** What you should do **
Copy each line of the material below that includes the string "Hempty".

===== Working data

Lemma make_room_spec m ts primary id kept replaced sess :
  (forall i h, ts !! i = Some h -> e_session (who h) = i) ->
  make_room m ts primary id = Some (kept, replaced) ->
  (forall i h, kept !! i = Some h -> ts !! i = Some h) /\
  (forall i h, ts !! i = Some h -> i <> id -> kept !! i = Some h \/ (replaced = Some h /\ ts !! id = None)) /\
  (forall h, replaced = Some h -> ts !! e_session (who h) = Some h /\
             (e_session (who h) = id \/ kept !! e_session (who h) = None)) /\
  (ts !! id = None -> forall h, replaced = Some h -> primary <> Some h) /\
  (forall h, ts !! id = Some h -> replaced = Some h) /\
  Z.of_nat (size (<[id := sess]> kept)) <= Z.of_nat (size ts) + (if decide (ts !! id = None) then 1 else 0) /\
  (Z.of_nat (size ts) <= MaxTunnelsPerDevice lim \/ ts = ∅ ->
   Z.of_nat (size (<[id := sess]> kept)) <= MaxTunnelsPerDevice lim).
Proof.
  intros Hkey. unfold make_room. destruct (ts !! id) as [h0|] eqn:Ei.
  - intros [= <- <-]. rewrite map_size_insert_Some by (by eexists). destruct (Hkey _ _ Ei).
    split_and!; try done; auto; try (intros; simplify_eq; auto; done).
    + destruct (decide _); lia.
    + intros [?| ->]; [done |]. by rewrite lookup_empty in Ei.
  - destruct (MaxTunnelsPerDevice lim <=? Z.of_nat (size ts)) eqn:Ef; bool_facts.
    + destruct (oldestStandby m ts primary) as [v|] eqn:Ev; [| done]. intros [= <- <-].
      apply oldestStandby_in in Ev as [Hp [i Hi]]. destruct (Hkey i v Hi).
      assert (Hpos : (0 < size ts)%nat).
      { destruct (decide (size ts = 0%nat)) as [Hz|]; [| lia]. apply map_size_empty_inv in Hz. by rewrite Hz in Hi. }
      assert (Hsz : size (<[id := sess]> (delete (e_session (who v)) ts)) = size ts).
      { rewrite map_size_insert_None by (rewrite lookup_delete_None; by right).
        rewrite map_size_delete_Some by (by eexists). lia. }
      rewrite Hsz. split_and!.
      * intros i h H. by apply lookup_delete_Some in H as [_ H].
      * intros i h H Hn. destruct (decide (e_session (who v) = i)) as [<-|Hne];
          [right; split; [congruence | done] | left; by rewrite lookup_delete_ne].
      * intros h [= <-]. split; [done |]. right. apply lookup_delete_eq.
      * by intros _ h [= <-].
      * done.
      * destruct (decide _); lia.
      * intros [?| ->]; [lia |]. by rewrite lookup_empty in Hi.
    + intros [= <- <-]. rewrite map_size_insert_None by done.
      split_and!; try done; auto; [destruct (decide _); [lia | done] | lia].
Qed.

Lemma registerSession_cases m r sess r' out u :
  registerSession m r sess = (Ok u, r', out) ->
  let d := e_device (who sess) in let id := e_session (who sess) in let ts := device_tunnels r d in
  exists kept replaced ps rc,
    rg_draining r = false /\ (ts !! id = None -> totalSessions r < MaxAgentSessions lim) /\
    make_room m ts (rg_primaries r !! d) id = Some (kept, replaced) /\
    r' = MkRegistry (<[d := <[id := sess]> kept]> (rg_tunnels r)) ps false (rg_sessionRejects r) rc /\
    out = (if bool_decide (replaced <> None /\ replaced <> Some sess) then replaced else None) /\
    (forall d', d' <> d -> ps !! d' = rg_primaries r !! d') /\
    (ps !! d = Some sess \/
     (rg_primaries r !! d <> None /\ ps !! d = rg_primaries r !! d /\
      (ts !! id = None \/ replaced = Some sess \/ rg_primaries r !! d <> replaced))).
Proof.
  unfold registerSession. destruct (who sess) as [d id expires]. cbn [e_device e_session].
  destruct (rg_draining r); [done |]. set (ts := device_tunnels r d).
  destruct (bool_decide (ts !! id = None) && _) eqn:Ecap; [done |].
  destruct (make_room m ts _ id) as [[kept replaced]|]; [| done]. intros [= <- <- <-].
  do 4 eexists. split_and!; try done.
  - intros Hn. rewrite bool_decide_eq_true_2 in Ecap by done. simpl in Ecap. by bool_facts.
  - intros d' Hd. destruct (_ || _); [by rewrite lookup_insert_ne | done].
  - destruct (_ || _) eqn:Et; [left; apply lookup_insert_eq | right].
    apply orb_false_iff in Et as [E1 E2]. bool_facts. split_and!; [done | done |].
    destruct E2 as [E2|E2]; bool_facts; [| by right; right].
    destruct E2 as [E2|E2]; bool_facts; [by left |].
    destruct (decide (replaced = Some sess)); [by right; left |].
    right; right. destruct replaced; naive_solver.
Qed.

Lemma registerSession_Ok m r sess r' out u :
  registry_ok r -> registerSession m r sess = (Ok u, r', out) -> registry_ok r'.
Proof.
  intros Hr H. apply registerSession_cases in H as (kept & replaced & ps & rc & _ & Hcap & Hroom & -> & _ & Hoth & Hps).
  set (d := e_device (who sess)) in *. set (id := e_session (who sess)) in *.
  set (ts := device_tunnels r d) in *.
  assert (Hkey : forall i h, ts !! i = Some h -> e_device (who h) = d /\ e_session (who h) = i).
  { intros i h H. apply device_lookup in H as (ts' & Hts & H). by eapply (rk_keys _ Hr). }
  destruct (make_room_spec _ _ _ _ _ _ sess (fun i h H => proj2 (Hkey i h H)) Hroom)
    as (Hin & Hkeep & Hrep & Hnew & Hold & Hsz & Hdev).
  apply (set_device_ok r d); try done.
  - intros Hx. apply (f_equal (lookup id)) in Hx. by rewrite lookup_insert_eq, lookup_empty in Hx.
  - intros i h H. apply lookup_insert_Some in H as [[<- <-]|[_ H]]; [done | by apply Hkey, Hin].
  - destruct Hps as [Hp|(Hne & Hp & Hwhy)]; [exists sess; split; [done | by rewrite lookup_insert_eq] |].
    destruct (rg_primaries r !! d) as [p|] eqn:Ep; [| done]. exists p. split; [done |].
    destruct (rk_primary _ Hr d p Ep) as (ts' & Hts' & Hl).
    assert (Hl' : ts !! e_session (who p) = Some p) by (unfold ts, device_tunnels; by rewrite Hts').
    destruct (decide (e_session (who p) = id)) as [Heq|Hn].
    + rewrite Heq in *. rewrite lookup_insert_eq. pose proof (Hold p Hl') as Hrp.
      destruct Hwhy as [Hwhy|[Hwhy|Hwhy]]; congruence.
    + rewrite lookup_insert_ne by done. destruct (Hkeep _ _ Hl' Hn) as [|[Hrp Hno]]; [done |].
      by destruct (Hnew Hno p Hrp).
  - apply Hdev. unfold ts, device_tunnels. destruct (rg_tunnels r !! d) as [ts'|] eqn:E; [left | by right].
    by apply (rk_device _ Hr d).
  - fold ts. pose proof (rk_total _ Hr). destruct (decide (ts !! id = None)) as [Hn|]; [pose proof (Hcap Hn) |]; lia.
Qed.

(** Where the session goes and whom it displaces. *)
Lemma registerSession_admits m r sess r' out u :
  registry_ok r -> registerSession m r sess = (Ok u, r', out) -> admitted m r r' sess out.
Proof.
  intros Hr H. apply registerSession_cases in H as (kept & replaced & ps & rc & Hdr & _ & Hroom & -> & -> & _ & _).
  set (d := e_device (who sess)) in *. set (id := e_session (who sess)) in *. set (ts := device_tunnels r d) in *.
  assert (Hkey : forall i h, ts !! i = Some h -> e_session (who h) = i).
  { intros i h H. apply device_lookup in H as (ts' & Hts & H). by eapply (rk_keys _ Hr). }
  destruct (make_room_spec _ _ _ _ _ _ sess Hkey Hroom) as (Hin & Hkeep & Hrep & Hnew & Hold & _).
  match goal with |- admitted _ _ ?x _ _ => assert (Hds : device_tunnels x d = <[id := sess]> kept)
      by (unfold device_tunnels; simpl; by rewrite lookup_insert_eq) end.
  set (out := if bool_decide _ then replaced else None).
  assert (Hout : forall h, out = Some h <-> replaced = Some h /\ h <> sess).
  { intros h. unfold out. case_bool_decide as Hb; naive_solver. }
  split; fold d id; rewrite ?Hds; fold ts; try done.
  - by rewrite lookup_insert_eq.
  - intros d' Hd. simpl. by rewrite lookup_insert_ne.
  - intros h Ho. apply Hout in Ho as [Hh Hs]. destruct (Hrep h Hh) as [Hl Hk]. split_and!; [done | done |].
    destruct (decide (e_session (who h) = id)) as [->|Hn]; [rewrite lookup_insert_eq; congruence |].
    rewrite lookup_insert_ne by done. destruct Hk as [|Hk]; [done |]. by rewrite Hk.
  - intros i h Hi. rewrite Hout. destruct (decide (i = id)) as [->|Hn].
    + rewrite lookup_insert_eq. destruct (decide (h = sess)) as [->|]; [by right | left].
      split; [by apply Hold | done].
    + rewrite lookup_insert_ne by done. destruct (Hkeep i h Hi Hn) as [|[Hh _]]; [by right | left].
      split; [done |]. intros ->. by apply Hkey in Hi.
  - intros h Ho Hn. apply Hout in Ho as [Hh _]. by apply Hnew.
Qed.

(** A session that leaves the tables unchanged was refused. *)
Lemma registerSession_refused m r sess e r' out :
  registerSession m r sess = (Err e, r', out) ->
  out = None /\ rg_tunnels r' = rg_tunnels r /\ rg_primaries r' = rg_primaries r /\ rg_draining r' = rg_draining r.
Proof.
  unfold registerSession. destruct (who sess) as [d id expires].
  destruct (rg_draining r) eqn:Ed; [by intros [= _ <- <-] |].
  destruct (_ && _); [by intros [= _ <- <-] |].
  destruct (make_room _ _ _ _) as [[kept replaced]|]; [done | by intros [= _ <- <-]].
Qed.

Lemma same_tables_ok r r' :
  rg_tunnels r' = rg_tunnels r -> rg_primaries r' = rg_primaries r -> registry_ok r -> registry_ok r'.
Proof.
  intros Ht Hp [Hk Hne Hpr Hr Hd Htot].
  split; rewrite ?Ht, ?Hp; try done. unfold totalSessions in *. by rewrite Ht.
Qed.

Lemma registerSession_ok m r sess : registry_ok r -> registry_ok (registerSession m r sess).1.2.
Proof.
  intros Hr. destruct (registerSession m r sess) as [[[u|e] r'] out] eqn:E; cbn [fst snd].
  - by eapply registerSession_Ok.
  - apply registerSession_refused in E as (_ & Ht & Hp & _). by eapply same_tables_ok.
Qed.

(** Taking a device's last tunnel out. *)
Lemma drop_device_ok r d ts dr rj rc :
  registry_ok r -> rg_tunnels r !! d = Some ts ->
  registry_ok (MkRegistry (delete d (rg_tunnels r)) (delete d (rg_primaries r)) dr rj rc).
Proof.
  intros [Hk Hne Hp Hr Hd Ht] Hts. split; simpl; [| | | | | rewrite (total_drop _ _ ts) by done; lia].
  - intros d' ts' id h H. apply lookup_delete_Some in H as [_ H]. by eapply Hk.
  - intros d' ts' H. apply lookup_delete_Some in H as [_ H]. by eapply Hne.
  - intros d' p H. apply lookup_delete_Some in H as [Hn H].
    rewrite lookup_delete_ne by done. by apply Hp.
  - intros d' [ts' H]. apply lookup_delete_Some in H as [Hn H].
    rewrite lookup_delete_ne by done. apply Hr. by eexists.
  - intros d' ts' H. apply lookup_delete_Some in H as [_ H]. by eapply Hd.
Qed.

Lemma unregisterSession_ok m r sess : registry_ok r -> registry_ok (unregisterSession m r sess).
Proof.
  intros Hr. unfold unregisterSession. destruct (who sess) as [d id expires] eqn:Ew.
  destruct (rg_tunnels r !! d) as [ts|] eqn:Ets; [| done].
  case_bool_decide as Hin; simpl; [| done].
  assert (Hds : device_tunnels r d = ts) by (unfold device_tunnels; by rewrite Ets).
  assert (Hsz : size ts = S (size (delete id ts))).
  { assert (0 < size ts)%nat.
    { destruct (size ts) eqn:Ez; [| lia]. apply map_size_empty_inv in Ez. by rewrite Ez in Hin. }
    rewrite map_size_delete_Some by (by eexists). lia. }
  assert (Hkey : forall i h, delete id ts !! i = Some h -> e_device (who h) = d /\ e_session (who h) = i).
  { intros i h H. apply lookup_delete_Some in H as [_ H]. by eapply (rk_keys _ Hr). }
  pose proof (rk_device _ Hr d ts Ets). pose proof (rk_total _ Hr).
  destruct (rk_routed _ Hr d) as [p Hp]; [by eexists |].
  destruct (rk_primary _ Hr d p Hp) as (ts' & Hts' & Hpt).
  assert (ts' = ts) as -> by congruence.
  assert (Hkeep : p <> sess -> delete id ts !! e_session (who p) = Some p).
  { intros Hn. apply lookup_delete_Some. split; [intros -> | done]. congruence. }
  rewrite Hp. case_bool_decide as Hempty.
  - (* the last tunnel: it was the primary *)
    assert (p = sess) as ->.
    { destruct (decide (p = sess)) as [|Hn]; [done |]. apply Hkeep in Hn. rewrite Hempty in Hn. done. }
    rewrite bool_decide_eq_true_2 by done. rewrite Hempty, map_to_list_empty. simpl.
    by eapply drop_device_ok.
  - apply set_device_ok; rewrite ?Hds; try done; [| | lia | lia].
    + intros d' Hd. case_bool_decide; [| done].
      destruct (foldl _ _ _); [by rewrite lookup_insert_ne | by rewrite lookup_delete_ne].
    + case_bool_decide as Hs; [| exists p; split; [done | apply Hkeep; congruence]].
      destruct (foldl _ _ _) as [c|] eqn:Ef.
      * exists c. split; [apply lookup_insert_eq |]. apply pick_in in Ef as [|Ef]; [done |].
        apply values_in in Ef as [i Hi]. destruct (Hkey i c Hi) as [_ <-]. done.
      * apply pick_none in Ef as [_ Ef]. apply fmap_nil_inv in Ef.
        by apply map_to_list_empty_iff in Ef.
Qed.

Lemma emptyRegistry_ok : 0 <= MaxAgentSessions lim -> registry_ok emptyRegistry.
Proof. intros H. split; simpl; try done; intros ? [? ?]; done. Qed.
Lemma handshake_door_bounded_witness :
  dr_slots demo_door = 2 /\ InFlight (dr_devices demo_door) "dev-1" = Z.of_nat (authenticating demo_door "dev-1").
Proof.
  split; [vm_compute; reflexivity |].
  destruct (handshake_door_bounded DefaultLimits 0 demo_door ltac:(split; vm_compute; reflexivity) demo_door_steps)
    as (_ & _ & H & _). apply H.
Defined.

(** ** Observation *)

(** A resume preface is admitted before anything in it was authenticated: the
    metadata is not consulted and no signature verified, and yet it takes a
    token of the handshake rate and of the admission of a device its sender
    chose, which the comment on [preAuthRate] in resources.go excludes. *)
Lemma unauthenticated_resume_spends_budget :
  let frame := control_frame 1 (MsgResumeSession demo_resume) in
  let conn := MkConnection TunnelSubprotocolV2 (fun _ => ReadMsg true (frame_bytes frame)) (fun _ => None) in
  let d := (arrive DefaultLimits (new_door DefaultLimits 0) 1 "203.0.113.1" 0).2 in
  forall metadata : SnapshotMetadata,
    readPreface demo_sha metadata conn 0 0 = Ok (MkHandshake zero_hello zero_authorization 1, Some demo_resume) /\
    let d' := (after_preface d 1 (readPreface demo_sha metadata conn 0 0) 0).2 in
    f_lt (tb_tokens (dr_handshakeRate d')) (tb_tokens (dr_handshakeRate d)) = true /\
    InFlight (dr_devices d') "dev-1" = 1.
Proof.
  intros frame conn d metadata.
  assert (E : readPreface demo_sha metadata conn 0 0 = Ok (MkHandshake zero_hello zero_authorization 1, Some demo_resume))
    by (vm_compute; reflexivity).
  rewrite E. cbv zeta. split; [reflexivity | split; vm_compute; reflexivity].
Qed.
Lemma copied_prefix dst r b limit written overflow err :
  0 <= limit -> (responseHasBody r = true -> rp_contentLength r <= limit) ->
  (forall room e, sk_room dst = Some (room, e) -> 0 <= room /\ errors_is e io_EOF = false) ->
  copyTunneledResponseBody dst r b limit = (written, overflow, err) ->
  (exists more, bd_data b = written ++ more) /\ zlen written <= limit.
Proof.
  intros Hl Hcl Hd. assert (Hroom : forall room e, sk_room dst = Some (room, e) -> 0 <= room)
    by (intros room e E; by apply (Hd room e)).
  assert (Hnil : (exists more, bd_data b = [] ++ more) /\ zlen [] <= limit)
    by (split; [by eexists | by rewrite zlen_nil]).
  unfold copyTunneledResponseBody. destruct (responseHasBody r); simpl; [| by intros [= <- _ _]].
  destruct (0 <=? _) eqn:Ec; bool_facts.
  - destruct (_ =? 0); [by intros [= <- _ _] |]. destruct (CopyN dst b _) as [[w e] rest] eqn:E. intros [= <- _ _].
    specialize (Hcl eq_refl). apply CopyN_spec in E as (Hp & Hle & _); [| lia | done]. split; [done | lia].
  - destruct (CopyN dst b limit) as [[w e] rest] eqn:E. apply CopyN_spec in E as (Hp & Hle & _); [| lia | done].
    intros H. by repeat (case_match; simplify_eq).
Qed.
(** However a tunneled exchange ends, its stream is torn down with nothing
    it still holds lost, no other stream is touched while the session lives,
    and the Agent is told so by a control message its contract accepts.  The
    client got a prefix of the body within the response limit, and is told of
    success, with a final status, exactly when the stream is closed as
    completed: the request was written whole and the copy of the body reported
    no error and no overflow. *)
Theorem exchange_ends_stream M L st net s id tn lim writeErr gone resp e1 dst b e2 a t written at_ :
  session_ok M L st s -> stream_at (ss_table s) id = Some tn -> 0 <= MaxResponseBytes lim ->
  (forall room e, sk_room dst = Some (room, e) -> 0 <= room /\ errors_is e io_EOF = false) ->
  exchange lim writeErr gone resp e1 dst b e2 = (a, t, written) ->
  let s' := end_stream net s id t in
  torn_down id tn (ss_table s') /\ (ss_done s' = false -> off id (ss_table s) (ss_table s')) /\
  ValidateControlPayload (marshal_message (terminal_message t)) id at_ = Ok tt /\
  (exists more, bd_data b = written ++ more) /\ zlen written <= MaxResponseBytes lim /\
  (tm_reason t = "completed" <-> exists status, a = Answered status) /\
  (forall status, a = Answered status ->
     writeErr = None /\ 200 <= status <= 599 /\ exists r, resp = Ok r /\ rp_status r = status /\
       copyTunneledResponseBody dst r b (MaxResponseBytes lim) = (written, false, None)).
Proof.
  intros Hs Hat Hl Hd H s'.
  destruct (tk_ids _ _ _ (so_table _ _ _ _ Hs) id) as [Hid _];
    [apply elem_of_dom; exists tn; by apply stream_at_store |].
  destruct (end_stream_off _ _ _ net s id t tn Hs ltac:(unfold is_u32; lia) Hat) as [Ht Ho].
  split; [done |]. split; [done |]. destruct (exchange_terminal _ _ _ _ _ _ _ _ _ _ _ at_ H) as [Hwf Htx].
  split.
  { unfold terminal_message in *. destruct (negb _).
    - apply transmit_stream_error; [lia | done | done].
    - apply transmit_stream_close; [lia | done]. }
  unfold exchange in H. destruct writeErr as [e|]; cbn [after_write] in H.
  { destruct (errors_is e errResourceBudget); [| destruct gone]; injection H as <- <- <-;
      (split_and!; [by eexists | rewrite zlen_nil; lia | split; [done | by intros [? ?]] | done]). }
  destruct (after_headers lim resp e1) as [r|[a0 t0]] eqn:Eh.
  - assert (Hr : resp = Ok r /\ 200 <= rp_status r <= 599 /\
        (responseHasBody r = true -> rp_contentLength r <= MaxResponseBytes lim)).
    { unfold after_headers in Eh. destruct resp as [r0|]; [| by repeat case_match].
      unfold validateTunneledStatus, reject_if in Eh. destruct (_ || (599 <? _)) eqn:E1; [done |]. simpl in Eh.
      destruct (_ && _) eqn:E2; [done |]. injection Eh as ->. apply orb_false_iff in E1 as [? ?]. bool_facts.
      split; [done |]. split; [lia |]. intros Hb. destruct E2 as [E2|E2]; [congruence | bool_lia]. }
    destruct Hr as (-> & Hst & Hcl).
    destruct (copyTunneledResponseBody _ _ _ _) as [[w o] ce] eqn:Ec.
    assert (Hw : (exists more, bd_data b = w ++ more) /\ zlen w <= MaxResponseBytes lim)
      by (by eapply copied_prefix).
    destruct o; [| destruct ce; [destruct e2 |]]; injection H as <- <- <-; destruct Hw; split_and!; try done;
      try (split; [done | by intros [? ?]]).
    + split; [by eexists | done].
    + intros status [= <-]. split; [done |]. split; [done |]. by exists r.
  - assert (Hne : tm_reason t0 <> "completed" /\ forall status, a0 <> Answered status).
    { unfold after_headers in Eh. destruct resp; repeat (case_match; simplify_eq); by split. }
    injection H as <- <- <-. split_and!; [by eexists | rewrite zlen_nil; lia | |].
    + split; [by intros ? %(proj1 Hne) | by intros [x ? %(proj2 Hne)]].
    + by intros x ? %(proj2 Hne).
Qed.

(** ** Witnesses *)

Definition demo_route : bytes :=
  demo_json ("{'contract_version':1,'assignment_id':'as-1','endpoint_id':'ep-1'," +:+
    "'public_hostname':'app.example.com','device_id':'dev-a','local_endpoint_id':'le-1','enabled':true," +:+
    "'not_before':'2024-01-01T00:00:00Z','expires_at':'2024-01-02T00:00:00Z'}").

Definition demo_route_docs : list (category * bytes) := [(CatRoutes, demo_route)].
Definition demo_routes : SnapshotMetadata := (add_records NewSnapshotMetadata demo_route_docs).2.

Lemma demo_routes_loaded : add_records NewSnapshotMetadata demo_route_docs = (Ok tt, demo_routes).
Proof.
  unfold demo_routes. destruct (add_records NewSnapshotMetadata demo_route_docs) as [r md] eqn:E.
  apply (f_equal fst) in E. cbn [fst snd] in *. subst r. vm_compute. reflexivity.
Qed.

==========

** Solution for this exercise **
  rewrite Hp. case_bool_decide as Hempty.
    { destruct (decide (p = sess)) as [|Hn]; [done |]. apply Hkeep in Hn. rewrite Hempty in Hn. done. }
    rewrite bool_decide_eq_true_2 by done. rewrite Hempty, map_to_list_empty. simpl.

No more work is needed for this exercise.